### [TASK GOAL]
Filter the entries down to the lines containing "encodingGzip", and copy those lines.

### [THE RECORDS]
● ● ● ● ●
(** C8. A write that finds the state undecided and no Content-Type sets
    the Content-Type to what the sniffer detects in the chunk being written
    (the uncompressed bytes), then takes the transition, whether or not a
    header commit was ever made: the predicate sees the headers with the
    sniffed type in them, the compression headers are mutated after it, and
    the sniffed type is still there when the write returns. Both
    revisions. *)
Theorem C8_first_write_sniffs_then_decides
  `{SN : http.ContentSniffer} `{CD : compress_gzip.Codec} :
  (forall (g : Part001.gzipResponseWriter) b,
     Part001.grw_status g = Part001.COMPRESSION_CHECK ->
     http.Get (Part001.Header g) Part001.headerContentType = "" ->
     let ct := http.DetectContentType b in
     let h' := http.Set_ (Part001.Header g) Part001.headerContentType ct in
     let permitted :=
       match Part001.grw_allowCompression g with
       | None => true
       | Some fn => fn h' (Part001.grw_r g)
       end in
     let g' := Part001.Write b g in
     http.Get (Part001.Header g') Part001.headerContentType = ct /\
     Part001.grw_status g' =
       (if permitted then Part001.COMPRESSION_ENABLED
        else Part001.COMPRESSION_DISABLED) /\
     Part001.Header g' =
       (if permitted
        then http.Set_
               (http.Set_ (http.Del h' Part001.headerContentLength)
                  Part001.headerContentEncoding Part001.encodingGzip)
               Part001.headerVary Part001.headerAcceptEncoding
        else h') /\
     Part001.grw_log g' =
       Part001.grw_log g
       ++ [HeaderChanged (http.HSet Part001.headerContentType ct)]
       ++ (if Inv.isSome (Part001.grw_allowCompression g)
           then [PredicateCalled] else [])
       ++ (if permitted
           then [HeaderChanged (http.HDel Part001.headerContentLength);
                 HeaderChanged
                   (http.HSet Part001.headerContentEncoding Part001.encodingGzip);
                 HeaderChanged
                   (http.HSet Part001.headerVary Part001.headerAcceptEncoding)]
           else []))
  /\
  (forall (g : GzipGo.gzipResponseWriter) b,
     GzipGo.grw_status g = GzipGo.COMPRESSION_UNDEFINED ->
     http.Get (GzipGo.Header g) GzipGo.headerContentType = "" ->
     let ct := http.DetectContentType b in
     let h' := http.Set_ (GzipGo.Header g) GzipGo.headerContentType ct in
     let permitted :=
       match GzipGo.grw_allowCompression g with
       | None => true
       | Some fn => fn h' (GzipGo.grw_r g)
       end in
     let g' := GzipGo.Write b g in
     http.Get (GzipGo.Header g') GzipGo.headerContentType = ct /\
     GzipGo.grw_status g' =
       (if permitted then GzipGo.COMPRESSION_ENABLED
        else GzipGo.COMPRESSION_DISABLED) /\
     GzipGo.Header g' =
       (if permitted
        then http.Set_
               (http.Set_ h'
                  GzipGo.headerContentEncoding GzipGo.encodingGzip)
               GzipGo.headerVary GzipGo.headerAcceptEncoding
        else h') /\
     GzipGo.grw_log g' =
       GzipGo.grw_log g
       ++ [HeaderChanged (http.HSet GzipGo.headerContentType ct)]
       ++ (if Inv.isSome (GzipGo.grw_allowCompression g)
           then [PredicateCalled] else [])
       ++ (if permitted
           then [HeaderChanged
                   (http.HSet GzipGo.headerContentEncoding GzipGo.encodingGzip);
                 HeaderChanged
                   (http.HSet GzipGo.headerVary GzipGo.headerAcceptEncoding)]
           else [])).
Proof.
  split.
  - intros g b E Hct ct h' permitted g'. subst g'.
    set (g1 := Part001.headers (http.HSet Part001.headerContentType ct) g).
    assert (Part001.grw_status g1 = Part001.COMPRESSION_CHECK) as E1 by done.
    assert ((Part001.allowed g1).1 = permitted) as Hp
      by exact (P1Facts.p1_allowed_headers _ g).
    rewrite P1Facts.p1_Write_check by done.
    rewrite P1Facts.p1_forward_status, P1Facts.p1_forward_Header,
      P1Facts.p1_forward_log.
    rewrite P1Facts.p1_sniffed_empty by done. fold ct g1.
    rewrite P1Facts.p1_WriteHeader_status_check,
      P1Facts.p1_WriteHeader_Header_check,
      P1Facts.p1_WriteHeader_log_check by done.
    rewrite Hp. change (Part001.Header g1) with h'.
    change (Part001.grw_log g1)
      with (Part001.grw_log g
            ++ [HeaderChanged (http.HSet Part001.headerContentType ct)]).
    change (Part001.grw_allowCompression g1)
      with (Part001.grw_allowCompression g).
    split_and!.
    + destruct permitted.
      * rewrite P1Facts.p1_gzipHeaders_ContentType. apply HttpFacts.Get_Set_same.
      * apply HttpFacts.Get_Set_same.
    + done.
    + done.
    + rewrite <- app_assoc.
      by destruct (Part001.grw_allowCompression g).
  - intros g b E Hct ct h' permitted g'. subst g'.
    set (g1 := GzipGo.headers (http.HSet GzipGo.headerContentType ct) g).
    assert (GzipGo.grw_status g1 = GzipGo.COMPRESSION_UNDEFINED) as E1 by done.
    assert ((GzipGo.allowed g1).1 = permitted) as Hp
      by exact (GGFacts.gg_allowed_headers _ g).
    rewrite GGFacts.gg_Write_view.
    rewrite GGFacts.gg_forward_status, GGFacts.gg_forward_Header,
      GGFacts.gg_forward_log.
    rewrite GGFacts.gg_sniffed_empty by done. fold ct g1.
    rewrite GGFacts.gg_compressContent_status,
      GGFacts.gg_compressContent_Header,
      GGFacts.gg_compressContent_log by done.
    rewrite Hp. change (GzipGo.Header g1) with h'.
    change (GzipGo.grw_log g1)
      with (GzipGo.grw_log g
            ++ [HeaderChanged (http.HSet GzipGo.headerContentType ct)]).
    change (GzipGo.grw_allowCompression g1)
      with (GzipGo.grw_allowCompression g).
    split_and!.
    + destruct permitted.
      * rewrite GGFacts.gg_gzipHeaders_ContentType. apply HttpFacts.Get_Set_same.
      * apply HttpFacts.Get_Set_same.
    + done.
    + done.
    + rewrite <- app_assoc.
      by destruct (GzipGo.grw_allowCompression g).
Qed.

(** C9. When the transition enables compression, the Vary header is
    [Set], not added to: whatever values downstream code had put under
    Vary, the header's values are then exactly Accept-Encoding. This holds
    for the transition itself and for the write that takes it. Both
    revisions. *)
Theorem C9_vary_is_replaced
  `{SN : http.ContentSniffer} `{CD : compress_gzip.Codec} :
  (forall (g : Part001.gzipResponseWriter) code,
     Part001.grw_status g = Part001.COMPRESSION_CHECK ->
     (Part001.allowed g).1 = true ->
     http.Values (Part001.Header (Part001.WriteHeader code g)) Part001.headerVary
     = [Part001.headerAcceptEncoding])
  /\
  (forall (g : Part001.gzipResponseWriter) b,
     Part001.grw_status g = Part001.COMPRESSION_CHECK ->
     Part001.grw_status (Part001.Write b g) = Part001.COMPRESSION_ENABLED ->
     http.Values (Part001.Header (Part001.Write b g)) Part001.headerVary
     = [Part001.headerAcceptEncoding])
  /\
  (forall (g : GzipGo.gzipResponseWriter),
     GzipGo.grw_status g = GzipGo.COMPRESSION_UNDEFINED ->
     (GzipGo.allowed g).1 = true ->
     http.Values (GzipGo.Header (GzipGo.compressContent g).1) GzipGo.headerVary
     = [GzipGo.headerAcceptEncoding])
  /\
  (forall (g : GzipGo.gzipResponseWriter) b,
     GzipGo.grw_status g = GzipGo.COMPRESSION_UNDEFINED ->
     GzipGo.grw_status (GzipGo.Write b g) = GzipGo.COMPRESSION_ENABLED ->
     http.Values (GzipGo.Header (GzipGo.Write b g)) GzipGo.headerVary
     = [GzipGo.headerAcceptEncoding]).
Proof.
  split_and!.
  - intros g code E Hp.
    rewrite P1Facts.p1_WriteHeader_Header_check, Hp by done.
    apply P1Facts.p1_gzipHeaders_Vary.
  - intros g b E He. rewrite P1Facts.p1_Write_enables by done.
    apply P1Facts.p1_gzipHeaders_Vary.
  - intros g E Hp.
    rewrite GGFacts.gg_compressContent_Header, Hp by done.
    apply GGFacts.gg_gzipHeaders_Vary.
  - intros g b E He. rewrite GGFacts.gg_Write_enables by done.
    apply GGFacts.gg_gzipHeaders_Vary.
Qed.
● ● ● ● ●
### [RESULT OF THE TASK]
                  Part001.headerContentEncoding Part001.encodingGzip)
                   (http.HSet Part001.headerContentEncoding Part001.encodingGzip);
                  GzipGo.headerContentEncoding GzipGo.encodingGzip)
                   (http.HSet GzipGo.headerContentEncoding GzipGo.encodingGzip);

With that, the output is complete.